En flirtant avec le documentaire, Samuel Theis retranscrit la réalité, mais celle-ci s’avère tristement banale. Le réalisateur n’ose aucun discours sur la société, ni même sur l’institution de la Justice. Les dés sont jetés dès l’ouverture. Le prévenu, nommé simplement par son nom de famille par ceux qui veulent le revoir en prison, refuse toute explication de ses actes, et toute excuse.
En résulte un film froid, sans tension, où aucun personnage ne peut sortir de sa posture figée. Les débats tournent à la discussion de comptoir, et les prises de position nous confortent dans des combats fort consensuels (mauvais traitement des prisonniers, insalubrité des logements de banlieues…).

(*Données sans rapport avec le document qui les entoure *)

(** * ReactNativeSample: session store, login limiter and checkout flow

    A shallow embedding of the three stateful pieces of the application:

    - [AuthContext]  (contexts/AuthContext.tsx): the AsyncStorage-backed
      credential store with [loadUser], [login], [signup], [logout];
    - [Login]        (app/(auth)/login.tsx): form validation, the failed
      attempt counter and the countdown that lifts the lock, the screen
      alone and on a device with a clock;
    - [PaymentModal] (components/PaymentModal.tsx, mounted by
      app/product/[id].tsx): the four-step checkout, its input formatters
      and the order identifier;
    - [Signup] and [HomePage]: the signup form with its validation, the
      rating stars and the logout of the home page.

    JavaScript strings are sequences of UTF-16 code units, numbers that the
    code only uses as integers are [Z], React state is a record threaded
    through event handlers, and AsyncStorage is a finite map together with
    a schedule of I/O faults. *)

From Stdlib Require Import ZArith NArith List Ascii String Lia Bool.
From stdpp Require Import base gmap strings list.

Set Warnings "-register-all".

(* ================================================================= *)
(** ** JavaScript strings and numbers *)

Module JS.

(** A string is its list of UTF-16 code units. *)
Abbreviation jsstring := (list N).

(** A string literal of the source (ASCII only). *)
Fixpoint str (s : string) : jsstring :=
  match s with
  | EmptyString => []
  | String a s' => N_of_ascii a :: str s'
  end.

(** [a === b] on two strings. *)
Definition streq (a b : jsstring) : bool := bool_decide (a = b).

(** Truthiness of a string: every string but the empty one. *)
Definition truthy (s : jsstring) : bool :=
  match s with
  | [] => false
  | _ :: _ => true
  end.

Definition inRange (lo hi c : N) : bool := ((lo <=? c) && (c <=? hi))%N.

(** The class [\d]. *)
Definition isDigit (c : N) : bool := inRange 48 57 c.

(** WhiteSpace and LineTerminator code units, as [String.prototype.trim]
    strips them. *)
Definition isWhiteSpace (c : N) : bool :=
  inRange 9 13 c || (c =? 32)%N || (c =? 160)%N || (c =? 5760)%N
  || inRange 8192 8202 c || (c =? 8232)%N || (c =? 8233)%N
  || (c =? 8239)%N || (c =? 8287)%N || (c =? 12288)%N || (c =? 65279)%N.

Fixpoint dropWhile (p : N -> bool) (s : jsstring) : jsstring :=
  match s with
  | [] => []
  | c :: r => if p c then dropWhile p r else s
  end.

(** [s.trim()] *)
Definition trim (s : jsstring) : jsstring :=
  rev (dropWhile isWhiteSpace (rev (dropWhile isWhiteSpace s))).

(** [s.split(sep)] for a separator of one code unit; the result always
    has at least one element. *)
Fixpoint split (sep : N) (s : jsstring) : list jsstring :=
  match s with
  | [] => [[]]
  | c :: r =>
      if (c =? sep)%N then [] :: split sep r
      else match split sep r with
           | h :: t => (c :: h) :: t
           | [] => [[c]]
           end
  end.

(** [s.includes(c)], [s.startsWith(c)], [s.endsWith(c)] for one code unit. *)
Definition includes (c : N) (s : jsstring) : bool := existsb (N.eqb c) s.

Definition startsWith (c : N) (s : jsstring) : bool :=
  match s with
  | [] => false
  | x :: _ => (x =? c)%N
  end.

Definition endsWith (c : N) (s : jsstring) : bool := startsWith c (rev s).

(** [s.slice(start)]: a negative [start] counts from the end. *)
Definition slice (start : Z) (s : jsstring) : jsstring :=
  let len := Z.of_nat (length s) in
  let from := if (start <? 0)%Z then Z.max (len + start) 0 else Z.min start len in
  drop (Z.to_nat from) s.

(** [s.substring(a, b)]: the arguments are swapped when [a > b] and clamped
    to the length. *)
Definition substring (a b : nat) (s : jsstring) : jsstring :=
  take (Nat.max a b - Nat.min a b) (drop (Nat.min a b) s).

(** [s.replace(/[<>]/g, '')] and [s.replace(/\D/g, '')]: a global
    replacement of a one-code-unit class by the empty string keeps the
    code units outside the class. *)
Definition removeAll (p : N -> bool) (s : jsstring) : jsstring :=
  filter (fun c => negb (p c) = true) s.

(** Decimal digits of a natural number, most significant first. *)
Fixpoint digitsFuel (fuel : nat) (n : N) (acc : jsstring) : jsstring :=
  match fuel with
  | O => acc
  | S f =>
      if (n <? 10)%N then (48 + n)%N :: acc
      else digitsFuel f (n / 10)%N ((48 + n mod 10)%N :: acc)
  end.

Definition natToString (n : N) : jsstring :=
  digitsFuel (S (N.to_nat (N.size n))) n [].

(** [n.toString()] for an integer-valued number below 1e21. *)
Definition toString (z : Z) : jsstring :=
  if (z <? 0)%Z then 45%N :: natToString (Z.to_N (- z)) else natToString (Z.to_N z).

(** [Math.ceil(a / b)] for integers [a] and [b > 0]. *)
Definition ceilDiv (a b : Z) : Z := (- ((- a) / b))%Z.

(** [Math.floor(a / b)] for integers [a] and [b > 0]. *)
Definition floorDiv (a b : Z) : Z := (a / b)%Z.

(** The number a string of decimal digits denotes. *)
Definition digitsValue (s : jsstring) : N :=
  fold_left (fun acc c => (10 * acc + (c - 48))%N) s 0%N.

End JS.

(* ================================================================= *)
(** ** Regular expressions

    The patterns of the source are built from character classes,
    concatenation, repetition and anchors; they are matched by Brzozowski
    derivatives. *)

Module Regex.
Import JS.

Inductive re : Type :=
| Void : re
| Eps : re
| Cls (p : N -> bool) : re
| Seq (r1 r2 : re) : re
| Alt (r1 r2 : re) : re
| Star (r : re) : re.

Fixpoint nullable (r : re) : bool :=
  match r with
  | Void => false
  | Eps => true
  | Cls _ => false
  | Seq r1 r2 => nullable r1 && nullable r2
  | Alt r1 r2 => nullable r1 || nullable r2
  | Star _ => true
  end.

Fixpoint deriv (c : N) (r : re) : re :=
  match r with
  | Void => Void
  | Eps => Void
  | Cls p => if p c then Eps else Void
  | Seq r1 r2 =>
      if nullable r1 then Alt (Seq (deriv c r1) r2) (deriv c r2)
      else Seq (deriv c r1) r2
  | Alt r1 r2 => Alt (deriv c r1) (deriv c r2)
  | Star r1 => Seq (deriv c r1) (Star r1)
  end.

(** [^r$] against the whole string. *)
Definition fullMatch (r : re) (s : jsstring) : bool :=
  nullable (fold_left (fun r' c => deriv c r') s r).

Definition anyChar : re := Cls (fun _ => true).

(** [r.test(s)] for a pattern without anchors: a match anywhere. *)
Definition search (r : re) (s : jsstring) : bool :=
  fullMatch (Seq (Star anyChar) (Seq r (Star anyChar))) s.

(** [r{2,}] *)
Definition atLeastTwo (r : re) : re := Seq r (Seq r (Star r)).

Definition isAlpha (c : N) : bool := inRange 97 122 c || inRange 65 90 c.
Definition isAlnum (c : N) : bool := isAlpha c || isDigit c.
Definition chr (a : N) : re := Cls (N.eqb a).

End Regex.

(* ================================================================= *)
(** ** JSON values and the text AsyncStorage holds *)

Module Json.
Import JS.

(** What [JSON.parse] can return. [JNull] is also JavaScript's [null]. Of a
    number the code observes only whether it is zero, so [JNum n] with any
    [n <> 0] stands for a number that is not an integer. *)
Inductive value : Type :=
| JNull : value
| JBool (b : bool) : value
| JNum (n : Z) : value
| JStr (s : jsstring) : value
| JArr (items : list value) : value
| JObj (fields : list (jsstring * value)) : value.

(** A stored string: [Doc v] is JSON text that parses to [v], [Raw s] is a
    string [s] that is not JSON text (the empty string among them). *)
Inductive text : Type :=
| Raw (s : jsstring) : text
| Doc (v : value) : text.

Inductive error : Type :=
| IOError : error        (* AsyncStorage rejected the call *)
| SyntaxError : error    (* JSON.parse on text that is not JSON *)
| TypeError : error.     (* property access on null *)

(** The value of a duplicated key is the last one, as [JSON.parse] keeps it. *)
Fixpoint field (k : jsstring) (fs : list (jsstring * value)) : option value :=
  match fs with
  | [] => None
  | (k', v) :: r =>
      match field k r with
      | Some w => Some w
      | None => if streq k' k then Some v else None
      end
  end.

(** [v.k] for one of the keys the code reads ([email], [password], [name]):
    [inl] a TypeError on [null], [inr None] for [undefined]. *)
Definition prop (v : value) (k : jsstring) : error + option value :=
  match v with
  | JNull => inl TypeError
  | JObj fs => inr (field k fs)
  | _ => inr None
  end.

(** [x === s] where [s] is a string and [x] a property that was read. *)
Definition strictEqStr (x : option value) (s : jsstring) : bool :=
  match x with
  | Some (JStr t) => streq t s
  | _ => false
  end.

(** Truthiness of a property that was read. *)
Definition truthyValue (x : option value) : bool :=
  match x with
  | None => false
  | Some JNull => false
  | Some (JBool b) => b
  | Some (JNum n) => negb (n =? 0)%Z
  | Some (JStr s) => truthy s
  | Some (JArr _) => true
  | Some (JObj _) => true
  end.

(** Truthiness of a stored string. *)
Definition truthyText (t : text) : bool :=
  match t with
  | Raw s => truthy s
  | Doc _ => true
  end.

Definition stringify (v : value) : text := Doc v.

Definition parse (t : text) : error + value :=
  match t with
  | Raw _ => inl SyntaxError
  | Doc v => inr v
  end.

End Json.

(* ================================================================= *)
(** ** contexts/AuthContext.tsx *)

Module AuthContext.
Import JS Json.

(** What an operation does to the outside, most recent first. *)
Inductive io : Type :=
| GetItem (key : string) : io
| SetItem (key : string) (t : text) : io
| RemoveItem (key : string) : io
| Delay (ms : Z) : io
| ConsoleLog : io
| ConsoleError (e : error) : io.

(** The provider's React state ([user], [isLoading]), the device's
    AsyncStorage, and the environment: [faults] says for each coming
    AsyncStorage call whether the device rejects it ([true]); [trace]
    records the calls made. *)
Record World : Type := mkWorld {
  user : value;
  isLoading : bool;
  storage : gmap string text;
  faults : list bool;
  trace : list io
}.

Inductive outcome (A : Type) : Type :=
| Return (a : A) : outcome A
| Throw (e : error) : outcome A.
Arguments Return {A} a.
Arguments Throw {A} e.

(** An async function body: it runs on a world, and returns or throws. *)
Definition M (A : Type) : Type := World -> outcome A * World.

#[global] Instance M_ret : MRet M := fun A a w => (Return a, w).

#[global] Instance M_throw : MThrow error M := fun A e w => (Throw e, w).

#[global] Instance M_bind : MBind M := fun A B k m w =>
  match m w with
  | (Return a, w') => k a w'
  | (Throw e, w') => (Throw e, w')
  end.

(** [try { body } catch (error) { handler }] *)
Definition tryCatch {A} (body : M A) (handler : error -> M A) : M A :=
  fun w =>
    match body w with
    | (Return a, w') => (Return a, w')
    | (Throw e, w') => handler e w'
    end.

(** [try { body } finally { final }]: [final] runs on both exits. *)
Definition tryFinally {A} (body : M A) (final : M unit) : M A :=
  fun w =>
    match body w with
    | (r, w') =>
        match final w' with
        | (Return _, w'') => (r, w'')
        | (Throw e, w'') => (Throw e, w'')
        end
    end.

Definition lift {A} (r : error + A) : M A :=
  match r with
  | inl e => mthrow e
  | inr a => mret a
  end.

Je le jure étonne par son absence de position claire, et par là même, son manque de tension. Il peinera donc à rivaliser avec les récents Anatomie d’une chute (dans lequel Samuel Theis joue le mari mort), Le Procès Goldman, Mon Crime ou bien Saint-Omer, tous sortis ces trois dernières années.
Le film restera dans les annales pour le dispositif de tournage exceptionnel mis en place à la suite d’accusations de viol envers le réalisateur. Samuel Theis, mis en cause par un machiniste à l’été 2023, a été écarté du tournage, et a dirigé ses acteurs par visio. L’ensemble de l’équipe technique et des comédiens a été consulté pour imaginer ce dispositif permettant de conserver la temporalité du tournage et d’aménager le tournage en lieu « sûr ». La création du film semble ironiquement une mise en abyme du sujet de Je le jure lui-même, en débattant sur la nécessite de mettre à l’écart autrui.